▶ [Exercise]: Examine the data line by line and report how many lines include the word "Hsyncs", with no additional output.

▶ [Records for the task]:
╔══
(** 256 bytes asked for, 16 bytes before the end of the chip: 16 bytes
    read. *)
Lemma read_truncates_at_capacity_witness :
  result_of
    (at25sf041_read (B := scripted_bus) at25sf041_nor 0x7FFF0 256 (repeat 0 16)
       [probe_idle; (0, repeat 0xFF 16)])
  = (16, repeat 0xFF 16).
Proof.
  erewrite (read_truncates_at_capacity (B := scripted_bus) at25sf041_nor
              0x7FFF0 256); cycle 1.
  - unfold at25sf041_nor, SSIZE_MAX. simpl. lia.
  - unfold at25sf041_nor. simpl. lia.
  - unfold SIZE_MAX. lia.
  - unfold at25sf041_nor. simpl. lia.
  - reflexivity.
  - reflexivity.
  - reflexivity.
Defined.

(** A read at the very end of the chip: 0 bytes, after the probe and an
    empty read transaction. *)
Lemma read_at_capacity_witness :
  let rd := at25sf041_read (B := scripted_bus) at25sf041_nor 0x80000 16 []
              [probe_idle; (0, [])] in
  result_of rd = (0, []) /\
  syncs (events_of rd)
  = [at25sf041_test_con_message; at25sf041_read_message 0x80000 0 []].
Proof.
  intros rd.
  destruct (read_at_capacity (B := scripted_bus) at25sf041_nor 16 []
              [probe_idle; (0, [])]) as (_ & _ & Hok).
  - unfold at25sf041_nor, SSIZE_MAX. simpl. lia.
  - unfold SIZE_MAX. lia.
  - apply (Hok eq_refl [[]] _ [] eq_refl).
Defined.

(** C1 as stated fails.  One byte past the end of the chip, on a bus where
    everything succeeds, the read does not return 0, and it has used the
    bus. *)
Lemma read_past_capacity_counterexample :
  let rd := at25sf041_read (B := scripted_bus) at25sf041_nor 0x80001 16 []
              [probe_idle; (0, [])] in
  fst (result_of rd) <> 0 /\ syncs (events_of rd) <> [].
Proof. vm_compute. split; discriminate. Qed.

(** A write across the page boundary at 256 and across the one at 512. *)
Lemma write_never_crosses_page_witness :
  Forall (fun call => within_one_page (fst call))
    (page_calls (events_of
       (at25sf041_write (B := scripted_bus) 3 at25sf041_nor 250 300
          (repeat 0 300)
          [probe_idle; (0, []); probe_idle; (0, []); probe_idle; (0, [])]))).
Proof. apply (write_never_crosses_page (B := scripted_bus)). Defined.

(** The controller reports 5 for the first page program, which asked for 3
    bytes: [-EIO], and the rest of the script is not touched.  The
    controller reports -110 instead: -110 comes back. *)
Lemma write_aborts_on_failed_page_witness :
  let p1 := {| spi_addr_start := 253; buffer_start := repeat 0 10;
               len := 3 |} in
  let short := at25sf041_write (B := scripted_bus) 2 at25sf041_nor 253 10
                 (repeat 0 10)
                 [probe_idle; (5, []); probe_idle; (0, [])] in
  let failed := at25sf041_write (B := scripted_bus) 2 at25sf041_nor 253 10
                  (repeat 0 10)
                  [probe_idle; (-110, []); probe_idle; (0, [])] in
  (result_of short = Some (- EIO) /\ page_calls (events_of short) = [(p1, 5)])
  /\
  (result_of failed = Some (-110) /\
   page_calls (events_of failed) = [(p1, -110)]).
Proof.
  intros p1 short failed. split.
  - split; [|reflexivity].
    apply (proj1 (write_aborts_on_failed_page (B := scripted_bus) 2
                    at25sf041_nor 253 10 (repeat 0 10)
                    [probe_idle; (5, []); probe_idle; (0, [])]
                    (removelast (events_of short)) p1 5 [] eq_refl));
      [lia | vm_compute; discriminate].
  - split; [|reflexivity].
    apply (proj2 (write_aborts_on_failed_page (B := scripted_bus) 2
                    at25sf041_nor 253 10 (repeat 0 10)
                    [probe_idle; (-110, []); probe_idle; (0, [])]
                    (removelast (events_of failed)) p1 (-110) [] eq_refl)).
    lia.
Defined.

(** The write of 10 bytes at 253 on the chip. *)
Lemma write_253_10_witness :
  let run := at25sf041_write (B := scripted_bus) 2 at25sf041_nor 253 10
               (repeat 0 10) [probe_idle; (0, []); probe_idle; (0, [])] in
  result_of run = Some 10 /\
  map (fun call => len (fst call)) (page_calls (events_of run)) = [3; 7].
Proof.
  intros run.
  destruct (write_253_10 (B := scripted_bus) 2 at25sf041_nor (repeat 0 10)
              [probe_idle; (0, []); probe_idle; (0, [])])
    as [Hres Hpages].
  - lia.
  - unfold at25sf041_nor. simpl. lia.
  - vm_compute. repeat constructor.
  - fold run in Hres, Hpages. split; [exact Hres|].
    rewrite <- (map_map fst len), Hpages. reflexivity.
Defined.

(** 600 bytes from 250: four chunks, and the loop ends with all 600
    written. *)
Lemma write_loop_terminates_witness :
  let script := [probe_idle; (0, []); probe_idle; (0, []);
                 probe_idle; (0, []); probe_idle; (0, [])] in
  let run := at25sf041_write (B := scripted_bus) 600 at25sf041_nor 250 600
               (repeat 0 600) script in
  result_of run = Some 600 /\
  map (fun call => len (fst call)) (page_calls (events_of run))
  = [6; 256; 256; 82].
Proof.
  intros script run.
  destruct (write_loop_terminates (B := scripted_bus) 600 at25sf041_nor
              250 600 (repeat 0 600) script) as (_ & Hres & _ & _).
  - vm_compute. lia.
  - vm_compute. repeat constructor.
  - split; [exact Hres | reflexivity].
Defined.

(** * The further properties at work on the scripted bus *)

(** A timeout of the controller ([-ETIMEDOUT]) is what the probe
    returns. *)
Lemma test_con_transport_error_witness :
  at25sf041_test_con (B := scripted_bus) [(-110, [0x00; 0x1F; 0x84; 0x01])]
  = (-110, [EvSpiSync at25sf041_test_con_message (-110)], []).
Proof.
  eapply (test_con_transport_error (B := scripted_bus)).
  - reflexivity.
  - lia.
Defined.

(** Status 0x02 (write enabled, no write in progress) with the right
    identity: connected. *)
Lemma test_con_connected_iff_witness :
  result_of (at25sf041_test_con (B := scripted_bus)
               [(0, [0x02; 0x1F; 0x84; 0x01])]) = 0.
Proof.
  apply (proj1 (test_con_connected_iff (B := scripted_bus)
                  [(0, [0x02; 0x1F; 0x84; 0x01])] 0 0x02 0x1F 0x84 0x01
                  _ [] eq_refl)).
  repeat split; [lia|]. right. reflexivity.
Defined.

(** A write-enable command (opcode 0x06, no payload) that the controller
    fails with [-ETIMEDOUT]. *)
Lemma register_access_after_probe_witness :
  result_of (at25sf041_write_reg (B := scripted_bus) at25sf041_nor 0x06 [] 0
               [probe_idle; (-110, [])]) = -110.
Proof.
  destruct (register_access_after_probe (B := scripted_bus) at25sf041_nor
              0x06 [] 0 [probe_idle; (-110, [])]
              [EvSpiSync at25sf041_test_con_message 0] [(-110, [])] eq_refl)
    as [_ (Hres & _)].
  rewrite Hres. reflexivity.
Defined.

(** The write-enable command on the wire: the probe, then one transfer
    with the opcode. *)
Lemma register_access_opcode_only_witness :
  syncs (events_of (at25sf041_write_reg (B := scripted_bus) at25sf041_nor
                      0x06 [] 0 [probe_idle; (0, [])]))
  = [at25sf041_test_con_message;
     [ {| tx_buf := Some [0x06]; rx_buf := None; xfer_len := 1;
          cs_change := false |} ]].
Proof.
  destruct (register_access_opcode_only (B := scripted_bus) at25sf041_nor
              0x06 [] 0 [probe_idle; (0, [])]
              [EvSpiSync at25sf041_test_con_message 0] [(0, [])]
              ltac:(lia) eq_refl)
    as (_ & _ & Hwr).
  rewrite Hwr. reflexivity.
Defined.

(** A read on a floating bus. *)
Lemma read_probe_failure_witness :
  let rd := at25sf041_read (B := scripted_bus) at25sf041_nor 0 4 [0; 0; 0; 0]
              [(0, [0xFF; 0xFF; 0xFF; 0xFF]); (0, [1; 2; 3; 4])] in
  result_of rd = (- EIO, [0; 0; 0; 0]) /\
  syncs (events_of rd) = [at25sf041_test_con_message] /\
  bus_of rd = [(0, [1; 2; 3; 4])].
Proof.
  intros rd.
  destruct (read_probe_failure (B := scripted_bus) at25sf041_nor 0 4
              [0; 0; 0; 0]
              [(0, [0xFF; 0xFF; 0xFF; 0xFF]); (0, [1; 2; 3; 4])])
    as (Hres & Hsyncs & Hbus).
  - vm_compute. discriminate.
  - fold rd in Hres, Hsyncs, Hbus. rewrite Hres, Hsyncs, Hbus.
    repeat split.
Defined.

(** Four bytes from the middle of the chip: four bytes read. *)
Lemma read_returns_min_witness :
  result_of
    (at25sf041_read (B := scripted_bus) at25sf041_nor 0x1234 4 [0; 0; 0; 0]
       [probe_idle; (0, [1; 2; 3; 4])])
  = (4, [1; 2; 3; 4]).
Proof.
  erewrite (read_returns_min (B := scripted_bus) at25sf041_nor 0x1234 4);
    cycle 1.
  - unfold at25sf041_nor, SSIZE_MAX. simpl. lia.
  - unfold at25sf041_nor. simpl. lia.
  - unfold SIZE_MAX. lia.
  - reflexivity.
  - reflexivity.
  - reflexivity.
Defined.

(** The read transaction times out. *)
Lemma read_transport_error_witness :
  fst (result_of
         (at25sf041_read (B := scripted_bus) at25sf041_nor 0x1234 4
            [0; 0; 0; 0] [probe_idle; (-110, [])]))
  = -110.
Proof.
  erewrite (read_transport_error (B := scripted_bus) at25sf041_nor 0x1234 4);
    cycle 1.
  - reflexivity.
  - reflexivity.
  - vm_compute. discriminate.
  - reflexivity.
Defined.

(** One byte past the end of the chip: the read returns -1. *)
Lemma read_past_capacity_witness :
  fst (result_of
         (at25sf041_read (B := scripted_bus) at25sf041_nor 0x80001 16 []
            [probe_idle; (0, [])]))
  = -1.
Proof.
  erewrite (read_past_capacity (B := scripted_bus) at25sf041_nor 0x80001 16);
    cycle 1.
  - unfold at25sf041_nor, SSIZE_MAX. simpl. lia.
  - unfold at25sf041_nor. simpl. lia.
  - unfold SIZE_MAX. lia.
  - reflexivity.
  - reflexivity.
  - reflexivity.
Defined.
╚══
▶ [Exercise response]: 2